Dans ce roman graphique dont les deux premiers volets ont déjà été traduits en 17 langues, le cinéaste et auteur de bandes dessinées connu pour La vie secrète des jeunes (dans Charlie Hebdo) ou Les cahiers d’Esther (Le Nouvel Obs) continue avec brio ce qu’il avait entrepris : le récit autobiographique d’une enfance passée au Moyen-Orient, entre une mère bretonne et un père syrien.
Sept ans, l’« âge de raison »?
Tome 3, nous retrouvons le jeune Riad où nous l’avions laissé, dans le village reculé de Ter Maaleh en Syrie, près de Homs, où il vit avec ses parents et son petit frère Yahya. Nous sommes maintenant en 1985, dans la Syrie d’Hafez al Assad, et Riad a sept ans. Elève modèle, assis au premier rang dans l’école du village, comme le souhaitait son père, le petit franco-syrien n’a pas perdu sa tignasse blonde lui valant les attentions de tous. Il continue à nous faire découvrir la vie de Ter Maaleh à travers ses yeux d’enfant… Mais d’enfant qui a un peu grandi.
A sept ans, Riad a peut-être atteint ce qu’on appelle l’ « âge de raison ». Son regard naïf qui a fait le succès de la BD continue de séduire et de faire rire. Mais il surprend aussi de plus en plus par sa finesse. Riad est plus lucide et distancé. Il a parfois un regard presque critique. Par rapport à son père tout d’abord, qu’il admirait inconditionnellement mais dont il commence à découvrir les faiblesses. Par rapport à ses parents aussi, dont il remarque que les relations se détériorent, sa mère supportant de moins en moins bien la vie en Syrie.
Alors que Riad découvre un peu le monde des adultes, des sujets plus sérieux sont abordés, comme la pratique du ramadan ou encore la circoncision. Et pour le jeune franco-syrien, ces questions se posent avant tout comme des questions identitaires. Pourquoi est-il le seul à ne pas jeûner ? Est-ce parce qu’il est juif, comme ses camarades de classe l’affirment ?
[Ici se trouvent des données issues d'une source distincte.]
(* ===== verification/PmLib.v ===== *)
(** * What PM calls: its process table, the system library, the timers

    Access to the table [mproc] with its bounds, the functions of lib/syslib and
    lib/sysutil that PM uses (they build a message for the kernel or VM and send it),
    the queue of timers of servers/pm/timers.c, and utility.c. *)
From S2P Require Import Prelude PList KMonad Timers Types Memory KCalls Grants Signals PrivCtl SysTask PmTypes.

(** ** The table *)

(** A slot of [mproc]. *)
Definition mslot (n : Z) : Prop := 0 <= n < NR_PROCS.
#[export] Instance mslot_dec n : Decision (mslot n).
Proof. unfold mslot. apply _. Defined.

Definition all_mslots : list Z := seqZ 0 NR_PROCS.

Definition upd_m (n : Z) (f : mproc -> mproc) (s : pm_state) : pm_state :=
  set_mproc_tab (<[n := f (mproc_tab s n)]> (mproc_tab s)) s.

(** [rmp->field], and an assignment through [rmp]. *)
Definition rdm {A} (rmp : Z) (f : mproc -> A) : PM A := fun s =>
  if decide (mslot rmp) then Done (f (mproc_tab s rmp)) s else Stuck BadIndex.
Definition wrm (rmp : Z) (f : mproc -> mproc) : PM unit := fun s =>
  if decide (mslot rmp) then Done tt (upd_m rmp f s) else Stuck BadIndex.

(** [rmp->mp_flags & f], [rmp->mp_flags |= f], [rmp->mp_flags &= ~f]. *)
Definition mflag (rmp f : Z) : PM bool := rdm rmp (fun p => flag_any (mp_flags p) f).
Definition or_flags (f : Z) (p : mproc) : mproc := set_mp_flags (flag_set (mp_flags p) f) p.
Definition clear_flags (f : Z) (p : mproc) : mproc := set_mp_flags (flag_clear (mp_flags p) f) p.

(** [(mp_flags & (IN_USE | EXITING)) == IN_USE]. *)
Definition is_live (p : mproc) : bool := Z.land (mp_flags p) (Z.lor IN_USE EXITING) =? IN_USE.

Definition upd_reply (f : message -> message) (p : mproc) : mproc := set_mp_reply (f (mp_reply p)) p.

(** C strings in arrays of characters: the characters before the first 0. *)
Fixpoint cstr (l : list Z) : list Z :=
  match l with
  | [] => []
  | c :: l' => if c =? 0 then [] else c :: cstr l'
  end.

Fixpoint resize0 (n : nat) (l : list Z) : list Z :=
  match n with
  | O => []
  | S n' => match l with [] => 0 :: resize0 n' [] | x :: l' => x :: resize0 n' l' end
  end.

Section env.
Context `{PmEnv}.

(** ** Messages *)

Definition emit (e : pm_event) : PM Z := fun s =>
  let s' := set_history (e :: history s) s in Done (status (history s')) s'.

(** [_taskcall] (lib/syslib/taskcall.c), with the memory the message points to. *)
Definition taskcall (who syscallnr : Z) (m : message) (b : pm_buf) : PM (Z * message) :=
  do st <- emit (Sendrec who (set_m_type syscallnr m) b);
  do m' <- gets (fun s => answer (history s));
  if negb (st =? 0) then ret (st, m') else ret (m_type m', m').

(** A call of which only the result counts. *)
Definition taskcall_r (who syscallnr : Z) (m : message) (b : pm_buf) : PM Z :=
  do rm <- taskcall who syscallnr m b; ret (fst rm).

(** *** lib/syslib: kernel calls *)

Definition sys_runctl (proc_ep action flags : Z) : PM Z :=
  taskcall_r SYSTEM SYS_RUNCTL
    (set_m1_i3 flags (set_m1_i2 action (set_m1_i1 proc_ep uninit))) B_none.
Definition sys_stop (proc_ep : Z) : PM Z := sys_runctl proc_ep RC_STOP 0.
Definition sys_delay_stop (proc_ep : Z) : PM Z := sys_runctl proc_ep RC_STOP RC_DELAY.
Definition sys_resume (proc_ep : Z) : PM Z := sys_runctl proc_ep RC_RESUME 0.

(** The user, system and boot times come back in the message. *)
Definition sys_times (proc_ep : Z) : PM (Z * message) :=
  taskcall SYSTEM SYS_TIMES (set_m4_l1 proc_ep uninit) B_none.

Definition sys_exit (proc_ep : Z) : PM Z :=
  taskcall_r SYSTEM SYS_EXIT (set_m1_i1 proc_ep uninit) B_none.

Definition sys_nice (proc_ep prio : Z) : PM Z :=
  taskcall_r SYSTEM SYS_NICE (set_m1_i2 prio (set_m1_i1 proc_ep uninit)) B_none.

Definition sys_chdeadline (proc_ep deadline : Z) : PM Z :=
  taskcall_r SYSTEM SYS_CHDEADLINE (set_m2_l1 deadline (set_m2_i1 proc_ep uninit)) B_none.

Definition sys_setalarm (exp_time abs_time : Z) : PM Z :=
  taskcall_r SYSTEM SYS_SETALARM (set_m2_i2 abs_time (set_m2_l1 exp_time uninit)) B_none.

Definition sys_stime (boottime : Z) : PM Z :=
  taskcall_r SYSTEM SYS_STIME (set_m4_l3 boottime uninit) B_none.

(** [newval]: the new value, if any; the old value comes back in [VT_VALUE]. *)
Definition sys_vtimer (proc which : Z) (newval : option Z) : PM (Z * message) :=
  let m := set_m2_i1 which (set_m2_l2 proc uninit) in
  let m := match newval with
           | Some v => set_m2_l1 v (set_m2_i2 1 m)
           | None => set_m2_i2 0 m
           end in
  taskcall SYSTEM SYS_VTIMER m B_none.

Definition sys_sigsend (proc_ep : Z) (sig_ctxt : sigmsg) : PM Z :=
  taskcall_r SYSTEM SYS_SIGSEND (set_m2_p1 (addr V_sigmsg) (set_m2_i1 proc_ep uninit))
    (B_sigmsg sig_ctxt).

Definition sys_sigreturn (proc_ep sig_ctxt : Z) : PM Z :=
  taskcall_r SYSTEM SYS_SIGRETURN (set_m2_p1 sig_ctxt (set_m2_i1 proc_ep uninit)) B_none.

Definition sys_getksig : PM (Z * message) := taskcall SYSTEM SYS_GETKSIG uninit B_none.

Definition sys_endksig (proc_ep : Z) : PM Z :=
  taskcall_r SYSTEM SYS_ENDKSIG (set_m2_i1 proc_ep uninit) B_none.

(** [data_p]: the data word goes out and its new value comes back. *)
Definition sys_trace (req proc_ep address : Z) (data_p : option Z) : PM (Z * message) :=
  let m := set_m2_l1 address (set_m2_i2 req (set_m2_i1 proc_ep uninit)) in
  let m := match data_p with Some d => set_m2_l2 d m | None => m end in
  taskcall SYSTEM SYS_TRACE m B_none.

Definition sys_exec (proc_ep ptr : Z) (prog : pm_var) (name : list Z) (initpc : Z) : PM Z :=
  taskcall_r SYSTEM SYS_EXEC
    (set_m1_p3 initpc (set_m1_p2 (addr prog) (set_m1_p1 ptr (set_m1_i1 proc_ep uninit))))
    (B_bytes name).

Definition sys_sysctl_stacktrace (ep : Z) : PM Z :=
  taskcall_r SYSTEM SYS_SYSCTL
    (set_m1_i2 ep (set_m1_p1 0 (set_m1_i1 SYSCTL_CODE_STACKTRACE uninit))) B_none.

Definition sys_abort (how mon_endpt mon_addr mon_len : Z) (code : list Z) : PM Z :=
  let m := set_m1_i1 how uninit in
  let m := if how =? RBT_MONITOR
           then set_m1_i3 mon_len (set_m1_p1 mon_addr (set_m1_i2 mon_endpt m)) else m in
  taskcall_r SYSTEM SYS_ABORT m (B_bytes code).

(** The two short words of the [m5] view share a word of the message. *)
Definition m5_shorts (s1 s2 : Z) : Z := Z.lor (u16 s1) (Z.shiftl (u16 s2) 16).

Definition sys_vircopy (src_proc src_seg src_vir dst_proc dst_seg dst_vir bytes : Z)
    (b : pm_buf) : PM Z :=
  if bytes =? 0 then ret OK else
  taskcall_r SYSTEM SYS_VIRCOPY
    (mk_message (m_source uninit) (m_type uninit) (m5_shorts src_seg dst_seg) src_proc dst_proc
       src_vir dst_vir bytes (m_w6 uninit)) b.

Definition sys_datacopy (src_proc src_vir dst_proc dst_vir bytes : Z) (b : pm_buf) : PM Z :=
  sys_vircopy src_proc SEG_D src_vir dst_proc SEG_D dst_vir bytes b.

(** *** lib/syslib: VM calls *)

Definition vm_fork (ep slot : Z) : PM (Z * message) :=
  taskcall VM_PROC_NR VM_FORK (set_m1_i2 slot (set_m1_i1 ep uninit)) B_none.
Definition vm_willexit (ep : Z) : PM Z :=
  taskcall_r VM_PROC_NR VM_WILLEXIT (set_m1_i1 ep uninit) B_none.
Definition vm_exit (ep : Z) : PM Z :=
  taskcall_r VM_PROC_NR VM_EXIT (set_m1_i1 ep uninit) B_none.
Definition vm_push_sig (ep : Z) : PM (Z * message) :=
  taskcall VM_PROC_NR VM_PUSH_SIG (set_m1_i1 ep uninit) B_none.
Definition vm_notify_sig (ep ipc_ep : Z) : PM Z :=
  taskcall_r VM_PROC_NR VM_NOTIFY_SIG (set_m1_i2 ipc_ep (set_m1_i1 ep uninit)) B_none.
Definition vm_exec_newmem (ep : Z) (args : exec_newmem) (argssize : Z) : PM (Z * message) :=
  taskcall VM_PROC_NR VM_EXEC_NEWMEM
    (set_m1_i2 argssize (set_m1_p1 (addr V_args) (set_m1_i1 ep uninit))) (B_exec args).
Definition vm_brk (ep addr : Z) : PM Z :=
  taskcall_r VM_PROC_NR VM_BRK (set_m1_p1 addr (set_m1_i1 ep uninit)) B_none.

(** *** lib/sysutil: [getuptime], [getuptime2] *)

Definition getuptime : PM (Z * Z) :=
  do rm <- taskcall SYSTEM SYS_TIMES (set_m4_l1 NONE (set_m_type SYS_TIMES uninit)) B_none;
  ret (fst rm, m4_l5 (snd rm)).

Definition getuptime2 : PM (Z * Z * Z) :=
  do rm <- taskcall SYSTEM SYS_TIMES (set_m4_l1 NONE (set_m_type SYS_TIMES uninit)) B_none;
  ret (fst rm, m4_l5 (snd rm), m4_l3 (snd rm)).

(** ** timers.c *)

(** A queue of process timers is walked at most once past its end. *)
Definition PM_TIMER_FUEL : nat := 257.

Definition zpm {A} : M (tstate Z pm_watchdog) A -> PM A := zoom pm_timers set_pm_timers.

Definition pm_set_timer (tp ticks : Z) (watchdog : pm_watchdog) (arg : Z) : PM unit :=
  do rn <- getuptime;
  if negb (fst rn =? OK) then panic "PM couldn't get uptime" else
  do! modify (fun s => set_pm_timers (upd_tm tp (set_tmr_arg arg) (pm_timers s)) s);
  do prev_time <- zpm (tmrs_settimer PM_TIMER_FUEL tp (i32 (snd rn + ticks)) watchdog);
  do next_time <- gets (fun s => head_time (pm_timers s));
  do expiring <- gets pm_expiring;
  when ((expiring =? 0) && ((prev_time =? 0) || (next_time <? prev_time)))
    (do r <- sys_setalarm next_time 1;
     if negb (r =? OK) then panic "PM set timer couldn't set alarm." else ret tt).

Definition pm_cancel_timer (tp : Z) : PM unit :=
  do prev_time <- zpm (tmrs_clrtimer PM_TIMER_FUEL tp);
  do next_time <- gets (fun s => head_time (pm_timers s));
  do expiring <- gets pm_expiring;
  when ((expiring =? 0) && ((prev_time <? next_time) || (next_time =? 0)))
    (do r <- sys_setalarm next_time 1;
     if negb (r =? OK) then panic "PM expire timer couldn't set alarm." else ret tt).

(** [pm_expire_timers]; the watchdogs are an argument, since [cause_sigalrm] sends signals. *)
Definition pm_expire_timers_with (run : pm_watchdog -> Z -> PM unit) (now : Z) : PM unit :=
  do! modify (set_pm_expiring 1);
  do! tmrs_exptimers pm_timers set_pm_timers run PM_TIMER_FUEL now;
  do next_time <- gets (fun s => head_time (pm_timers s));
  do! modify (set_pm_expiring 0);
  when (0 <? next_time)
    (do r <- sys_setalarm next_time 1;
     if negb (r =? OK) then panic "PM expire timer couldn't set alarm." else ret tt).

(** ** utility.c *)

(** One round of the search: is [next_pid] the pid or the group of some slot? *)
Definition pid_taken (pid : Z) (s : pm_state) : bool :=
  existsb (fun n => (mp_pid (mproc_tab s n) =? pid) || (mp_procgrp (mproc_tab s n) =? pid)) all_mslots.

(** 256 slots take at most 512 pids. *)
Definition PID_FUEL : nat := 514.

Definition get_free_pid : PM Z :=
  do! while PID_FUEL
    (do! modify (fun s => set_next_pid
        (if next_pid s <? NR_PIDS then next_pid s + 1 else INIT_PID + 1) s);
     gets (fun s => pid_taken (next_pid s) s));
  gets next_pid.

Definition no_sys : PM Z := ret ENOSYS.

(** [find_proc]: [None] is [NIL_MPROC]. *)
Definition find_proc (lpid : Z) : PM (option Z) :=
  gets (fun s => List.find (fun n => flag_any (mp_flags (mproc_tab s n)) IN_USE &&
                                 (mp_pid (mproc_tab s n) =? lpid)) all_mslots).

(** The result and the slot, which is set in every case. *)
Definition pm_isokendpt (endpoint : Z) : PM (Z * Z) :=
  let proc := _ENDPOINT_P endpoint in
  if (proc <? - NR_TASKS) || (NR_PROCS <=? proc) then ret (EINVAL, proc)
  else if proc <? 0 then ret (OK, proc)
  else do ep <- rdm proc mp_endpoint;
       if negb (endpoint =? ep) then ret (EDEADSRCDST, proc)
       else do used <- mflag proc IN_USE;
            if negb used then ret (EDEADSRCDST, proc) else ret (OK, proc).

Definition tell_fs (rmp : Z) (m : message) : PM unit :=
  do busy <- mflag rmp FS_CALL;
  if busy : bool then panic "tell_fs: not idle" else
  do r <- emit (Asynsend FS_PROC_NR m);
  if negb (r =? OK) then panic "unable to send to FS" else
  wrm rmp (or_flags FS_CALL).

(** ** [setreply] of main.c, [set_alarm] of alarm.c *)

Definition setreply (proc_nr result : Z) : PM unit :=
  if (proc_nr <? 0) || (NR_PROCS <=? proc_nr) then panic "setreply arg out of range" else
  do! wrm proc_nr (upd_reply (set_reply_res result));
  wrm proc_nr (or_flags REPLY).

Definition set_alarm (rmp ticks : Z) : PM unit :=
  if 0 <? ticks then
    do ep <- rdm rmp mp_endpoint;
    do! pm_set_timer rmp ticks W_cause_sigalrm ep;
    wrm rmp (or_flags ALARM_ON)
  else
    do on <- mflag rmp ALARM_ON;
    when on (do! pm_cancel_timer rmp; wrm rmp (clear_flags ALARM_ON)).

(** [find_param]: the boot monitor parameters are NAME=VALUE strings, each ended by a
    0, the list ended by an empty one; the result is the offset of the value.  [None]
    is NULL; [fuel] bounds the characters scanned. *)
Fixpoint match_name (name : list Z) (envp : list Z) : list Z * list Z :=
  match name, envp with
  | c :: name', d :: envp' => if c =? d then match_name name' envp' else (name, envp)
  | _, _ => (name, envp)
  end.

Fixpoint skip_string (l : list Z) : list Z :=
  match l with [] => [] | c :: l' => if c =? 0 then l' else skip_string l' end.

Fixpoint find_param_in (fuel : nat) (name envp : list Z) : option (list Z) :=
  match fuel with
  | O => None
  | S fuel' =>
      match envp with
      | [] => None
      | c :: _ =>
          if c =? 0 then None
          else match match_name name envp with
               | ([], d :: rest) => if d =? 0x3d then Some rest
                                    else find_param_in fuel' name (skip_string (d :: rest))
               | (_, rest) => find_param_in fuel' name (skip_string rest)
               end
      end
  end.

Definition find_param (name : list Z) : PM (option (list Z)) :=
  gets (fun s => find_param_in (S (length (monitor_params s))) (cstr name) (monitor_params s)).

End env.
Le sujet de la corruption est également abordé à travers le personnage de Tarek, élève de son père Abdel, qui tente d’en acheter les faveurs (« C’est alors que je compris que son invitation au baptême, sa gentillesse et ce voyage étaient des cadeaux pour corrompre mon père »).
Entre violence, tendresse et éclats de rire
Très fréquemment, Riad nous apparaît comme « coincé » entre deux cultures, chacune gardant pour lui une véritable part de mystère. C’est avec joie que nous le découvrons enfin plus longuement en Bretagne, où il est scolarisé dans une école française pour quelques mois… Et, comme on aurait dû s’y attendre, Riad semble n’avoir jamais eu autant de mal à trouver sa place.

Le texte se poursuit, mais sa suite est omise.